Soon, I gave up trying to write the book I’d begun writing two years before and focused instead on shorter pieces, unrelated to the book, that would eventually become essays. I thought that when my daughters went to preschool, I’d gain the time I needed to map out a writing plan with a schedule for completing my book, perhaps thereby mapping a path to a new career. But preschool is expensive even for two hours a day, twice as much for twins, so instead I got a part time job to pay the bills, and my writing remained marginal, an indulgence rather than a necessity.
And so I started quiet time. But it’s not just quiet time for mommy. (If I just wanted that, I would simply hand them their iPads and earphones and I wouldn’t see or hear from them until dinner.) No, my goal is to teach them to enjoy and appreciate the flow that comes when you focus completely on something, to nurture a love of time spent with oneself in a singular pursuit. Then, time can be malleable; it can feel instantaneous like a flash of lightning or leisurely like a walk in the forest. It can settle the mind like meditation, be a respite from the tumult of preschooler emotions, challenge the intellect, and spark creativity.
So twice a week, on days without dance or soccer or gymnastics, we spend 20 to 30 minutes on an activity that hopefully stimulates the girls’ minds in some way, or at the very least attracts their interest. I set the mood with low music, usually instrumental, to create a calming environment. I lay out an activity that shouldn’t create too much noise: Playdough works well if I hide the machines that make the annoying cranking sounds. Crayons or markers and a stack of blank paper or copies of the same image (to avoid bickering over who gets what) are good, as long as I withhold the stamps and dot markers with which they would bang on the table. Stringing beads is great if I don’t mind cleaning up the million little bits of plastic that will, inevitably, scatter over the floor into hard-to-reach corners and crevices.
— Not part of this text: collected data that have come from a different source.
Lemma rep_loop_ext fuel : forall c i p (k k' : cont), i <= length t ->
  (forall j, i <= j <= length t -> k j = k' j) ->
  rep_loop body greedy lo hi k fuel c i p = rep_loop body greedy lo hi k' fuel c i p.
Proof.
  induction fuel as [|f IH]; intros c i p k k' Hi Hk; simpl; [reflexivity|].
  assert (Hb : forall q : nat -> bool,
    body i (fun j => rep_loop body greedy lo hi k f (S c) j (q j)) =
    body i (fun j => rep_loop body greedy lo hi k' f (S c) j (q j))).
  { intros q. apply body_ext; [exact Hi|]. intros j Hj.
    apply IH; [lia|]. intros j' Hj'. apply Hk. lia. }
  rewrite (Hb (fun _ => true)), (Hb (fun j => negb (j =? i))), (Hk i) by lia.
  reflexivity.
Qed.

Lemma rep_loop_sound fuel : forall c i p (k : cont) e, i <= length t ->
  rep_loop body greedy lo hi k fuel c i p = Some e ->
  exists j, i <= j <= length t /\ k j = Some e.
Proof.
  induction fuel as [|f IH]; intros c i p k e Hi H; simpl in H; [discriminate|].
  assert (Hb : forall q : nat -> bool,
    body i (fun j => rep_loop body greedy lo hi k f (S c) j (q j)) = Some e ->
    exists j, i <= j <= length t /\ k j = Some e).
  { intros q Hq. apply body_sound in Hq as [j [Hj Hq]]; [|exact Hi].
    apply IH in Hq as [j' [Hj' Hk]]; [|lia]. exists j'. split; [lia|exact Hk]. }
  destruct (c <? lo); [now apply (Hb (fun _ => true))|].
  destruct (below hi c && p); [|exists i; split; [lia|exact H]].
  destruct greedy; rep_branch H ltac:(fun h => exact (Hb (fun j => negb (j =? i)) h))
                               ltac:(fun h => exists i; split; [lia|exact h]).
Qed.

(** The fuel a loop state still needs: the iterations owed to the
    minimum, then two steps per character left (one that consumes, one
    that may end in an empty iteration). *)
Definition rep_need (c i : nat) (p : bool) : nat :=
  if c <? lo then (lo - c) + 2 * (length t - i) + 2
  else 2 * (length t - i) + (if p then 2 else 1).

Lemma rep_need_pos c i p : 1 <= rep_need c i p.
Proof. unfold rep_need. destruct (c <? lo), p; lia. Qed.

Lemma rep_need_step c i j p : i <= j <= length t -> (c < lo \/ p = true) ->
  rep_need (S c) j (if c <? lo then true else negb (j =? i)) < rep_need c i p.
Proof.
  intros Hj Hp. unfold rep_need.
  case_test (c <? lo); case_test (S c <? lo); try lia;
    [destruct Hp as [Hp|Hp]; [lia|subst]; case_test (j =? i); simpl; lia].
Qed.

(** The loop gives the same answer for any fuel above what it needs. *)
Lemma rep_loop_fuel f : forall f' c i p (k : cont), i <= length t ->
  rep_need c i p <= f -> rep_need c i p <= f' ->
  rep_loop body greedy lo hi k f c i p = rep_loop body greedy lo hi k f' c i p.
Proof.
  induction f as [|f IH]; intros f' c i p k Hi Hf Hf'.
  - pose proof (rep_need_pos c i p). lia.
  - destruct f' as [|f']; [pose proof (rep_need_pos c i p); lia|]. simpl.
    assert (Hb : forall q : nat -> bool, (c < lo \/ p = true) ->
      (forall j, q j = if c <? lo then true else negb (j =? i)) ->
      body i (fun j => rep_loop body greedy lo hi k f (S c) j (q j)) =
      body i (fun j => rep_loop body greedy lo hi k f' (S c) j (q j))).
    { intros q Hp Hq. apply body_ext; [exact Hi|]. intros j Hj.
      pose proof (rep_need_step c i j p Hj Hp). rewrite Hq.
      apply IH; lia. }
    destruct (c <? lo) eqn:E.
    + apply Nat.ltb_lt in E as Hc.
      apply (Hb (fun _ => true)); [now left|]. intros j. reflexivity.
    + destruct (below hi c && p) eqn:Ep; [|reflexivity].
      apply andb_prop in Ep as [_ Ep].
      rewrite (Hb _ (or_intror Ep) (fun j => eq_refl)). reflexivity.
Qed.

End RepLoopFacts.

Section MatcherFacts.

Variable t : str.

Lemma nth_error_lt (i : nat) (a : ascii) : nth_error t i = Some a -> i < length t.
Proof. intros H. apply nth_error_Some. congruence. Qed.

(** The matcher only looks at its continuation between [i] and the end. *)
Lemma sre_match_ext r : forall i (k k' : cont), i <= length t ->
  (forall j, i <= j <= length t -> k j = k' j) -> sre_match t r i k = sre_match t r i k'.
Proof.
  induction r as [cls|r1 IH1 r2 IH2|r1 IH1 r2 IH2|g lo hi r1 IH1| |];
    intros i k k' Hi Hk; simpl.
  - destruct (nth_error t i) as [a|] eqn:Ea; [|reflexivity].
    apply nth_error_lt in Ea. destruct (class_mem cls a); [apply Hk; lia|reflexivity].
  - apply IH1; [exact Hi|]. intros j Hj. apply IH2; [lia|]. intros j' Hj'. apply Hk. lia.
  - rewrite (IH1 i k k'), (IH2 i k k'); auto.
  - apply (rep_loop_ext t); auto.
  - rewrite (Hk i) by lia. reflexivity.
  - apply Hk. lia.
Qed.

(** A successful match ends between [i] and the end of the text, at a
    position its continuation accepted. *)
Lemma sre_match_sound r : forall i (k : cont) e, i <= length t ->
  sre_match t r i k = Some e -> exists j, i <= j <= length t /\ k j = Some e.
Proof.
  induction r as [cls|r1 IH1 r2 IH2|r1 IH1 r2 IH2|g lo hi r1 IH1| |];
    intros i k e Hi H; simpl in H.
  - destruct (nth_error t i) as [a|] eqn:Ea; [|discriminate].
    apply nth_error_lt in Ea. destruct (class_mem cls a); [|discriminate].
    exists (S i). split; [lia|exact H].
  - apply IH1 in H as [j [Hj H]]; [|exact Hi].
    apply IH2 in H as [j' [Hj' H]]; [|lia]. exists j'. split; [lia|exact H].
  - destruct (sre_match t r1 i k) eqn:E1.
    + inversion H; subst. now apply (IH1 i k).
    + now apply (IH2 i k).
  - eapply (rep_loop_sound t); eauto.
  - destruct (at_boundary t i); [|discriminate]. exists i. split; [lia|exact H].
  - exists i. split; [lia|exact H].
Qed.

(** C11: the fuel the matcher gives a repetition is enough: any larger fuel
    gives the same answer, so the bound never cuts a search short. *)
Theorem rep_fuel_enough g lo hi r i (k : cont) f :
  i <= length t -> rep_fuel t lo i <= f ->
  rep_loop (sre_match t r) g lo hi k f 0 i true = sre_match t (RRep g lo hi r) i k.
Proof.
  intros Hi Hf. simpl. symmetry. apply (rep_loop_fuel t); auto.
  - intros. now apply sre_match_ext.
  - unfold rep_need, rep_fuel. destruct (0 <? lo); lia.
  - unfold rep_need, rep_fuel in *. destruct (0 <? lo); lia.
Qed.

End MatcherFacts.

Section FinditerFacts.

Variable t : str.

(** A found match starts at or after [p], inside the text, and is not an
    empty match at [p] when the search had to advance. *)
Lemma search_from_sound r fuel : forall adv p s e, p <= length t ->
  search_from t r adv fuel p = Some (s, e) ->
  p <= s <= e /\ e <= length t /\ (adv = true -> s = p -> e <> s).
Proof.
  induction fuel as [|f IH]; intros adv p s e Hp H; simpl in H; [discriminate|].
  destruct (sre_match t r p (accept adv p)) as [e'|] eqn:Em.
  - inversion H; subst. apply sre_match_sound in Em as [j [Hj Hacc]]; [|exact Hp].
    unfold accept in Hacc. destruct adv; simpl in Hacc.
    + case_test (j =? s); [discriminate|]. inversion Hacc; subst. lia.
    + inversion Hacc; subst. split; [lia|]. split; [lia|discriminate].
  - case_test (p <? length t); [|discriminate].
    apply IH in H as (H1 & H2 & _); [|lia]. split; [lia|]. split; [exact H2|].
    intros _ ->. lia.
Qed.

Lemma search_sound r adv p s e : p <= length t ->
  search t r adv p = Some (s, e) ->
  p <= s <= e /\ e <= length t /\ (adv = true -> s = p -> e <> s).
Proof. apply search_from_sound. Qed.

Lemma finditer_loop_chained r f : forall pos adv, pos <= length t ->
  chained (length t) pos (finditer_loop t r f pos adv).
Proof.
  induction f as [|f IH]; intros pos adv Hpos; simpl; [exact I|].
  destruct (search t r adv pos) as [[s e]|] eqn:Es; [|exact I].
  apply search_sound in Es as (H1 & H2 & _); [|exact Hpos].
  simpl. split; [lia|]. split; [exact H2|]. apply IH. exact H2.
Qed.

(** C9: [re.finditer] yields non-overlapping matches, left to right, each
    a span of the text. *)
Theorem re_finditer_chained r : chained (length t) 0 (re_finditer t r).
Proof. apply finditer_loop_chained. lia. Qed.

(** The fuel the finditer loop still needs: an empty match is followed by
    an attempt that must advance, so two steps per position. *)
Definition fi_need (pos : nat) (adv : bool) : nat :=
  2 * (length t - pos) + (if adv then 1 else 2).

Lemma fi_need_step r pos adv s e : pos <= length t ->
  search t r adv pos = Some (s, e) -> fi_need e (e =? s) < fi_need pos adv.
Proof.
  intros Hpos Hs. apply search_sound in Hs as (H1 & H2 & H3); [|exact Hpos].
  unfold fi_need. case_test (e =? s); destruct adv; try lia.
Qed.

Lemma finditer_loop_fuel r f : forall f' pos adv, pos <= length t ->
  fi_need pos adv <= f -> fi_need pos adv <= f' ->
  finditer_loop t r f pos adv = finditer_loop t r f' pos adv.
Proof.
  induction f as [|f IH]; intros f' pos adv Hpos Hf Hf';
    [unfold fi_need in Hf; destruct adv; lia|].
  destruct f' as [|f']; [unfold fi_need in Hf'; destruct adv; lia|]. simpl.
  destruct (search t r adv pos) as [[s e]|] eqn:Es; [|reflexivity].
  pose proof (fi_need_step r pos adv s e Hpos Es).
  apply search_sound in Es as (_ & H2 & _); [|exact Hpos].
  f_equal. apply IH; lia.
Qed.

(** C10: the fuel [2 * length t + 2] of [re_finditer] is enough: the loop
    stops because the search fails, never because the fuel runs out. *)
Theorem finditer_fuel_enough r f : 2 * length t + 2 <= f ->
  finditer_loop t r f 0 false = re_finditer t r.
Proof.
  intros Hf. unfold re_finditer. apply finditer_loop_fuel; unfold fi_need; lia.
Qed.

End FinditerFacts.

(** ** Soundness against the language of the regex *)

(** Repetition bounds as Python accepts them: [{m,n}] needs [m <= n]. *)
Fixpoint wf_regex (r : regex) : bool :=
  match r with
  | RSeq r1 r2 | RAlt r1 r2 => wf_regex r1 && wf_regex r2
  | RRep _ lo hi r1 =>
      match hi with None => true | Some h => lo <=? h end && wf_regex r1
  | _ => true
  end.

Definition within (hi : option nat) (n : nat) : Prop :=
  match hi with None => True | Some h => n <= h end.

Section Semantics.

Variable t : str.

(** The declarative meaning of a regex: [matches r i j] when [r] matches
    the text between [i] and [j]; [iterates r n i j] for [n] successive
    matches of [r].  Greediness does not change the language. *)
Inductive matches : regex -> nat -> nat -> Prop :=
| MChar cls i a : nth_error t i = Some a -> class_mem cls a = true -> matches (RChar cls) i (S i)
| MSeq r1 r2 i j k : matches r1 i j -> matches r2 j k -> matches (RSeq r1 r2) i k
| MAltL r1 r2 i j : matches r1 i j -> matches (RAlt r1 r2) i j
| MAltR r1 r2 i j : matches r2 i j -> matches (RAlt r1 r2) i j
| MRep g lo hi r n i j : iterates r n i j -> lo <= n -> within hi n -> matches (RRep g lo hi r) i j
| MWordB i : at_boundary t i = true -> matches RWordB i i
| MEmpty i : matches REmpty i i
with iterates : regex -> nat -> nat -> nat -> Prop :=
| INil r i : iterates r 0 i i
| ICons r n i j k : matches r i j -> iterates r n j k -> iterates r (S n) i k.

Section RepLoopSem.

Variables (body : nat -> cont -> option nat) (r : regex).
Variables (greedy : bool) (lo : nat) (hi : option nat).
Hypothesis lo_hi : within hi lo.
Hypothesis body_sem : forall i (k : cont) e,
  body i k = Some e -> exists j, matches r i j /\ k j = Some e.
The next challenge is getting them to play quietly at the same time. One twin sitting peacefully and coloring is wonderful, but if the other is still running around the house playing butterfly or Supergirl, that won’t get me the quiet I need. It’s a little like trying to get a photo with both facing the camera, smiling. It only happens in rare, split-second instances and I’m always surprised to discover that I actually captured it, even though my iPhone takes 30 continuous shots in just a few seconds.
My great hope is that one day in the near future, the three of us will sit together at the “everything table” and each will do something that she enjoys: Pearl will draw, Jewel will sculpt or paint, and I’ll delve into my long-neglected work, translating the books that lurk in the corners of my mind into words on a screen. Writing will no longer be an indulgence, but a part of our routine, my creative output a source of pride, and an example to my daughters. Learning to focus, to entertain themselves, and to do so independently will be good for them, but if I can stretch these moments into 30-minute blocks, it will be better for me.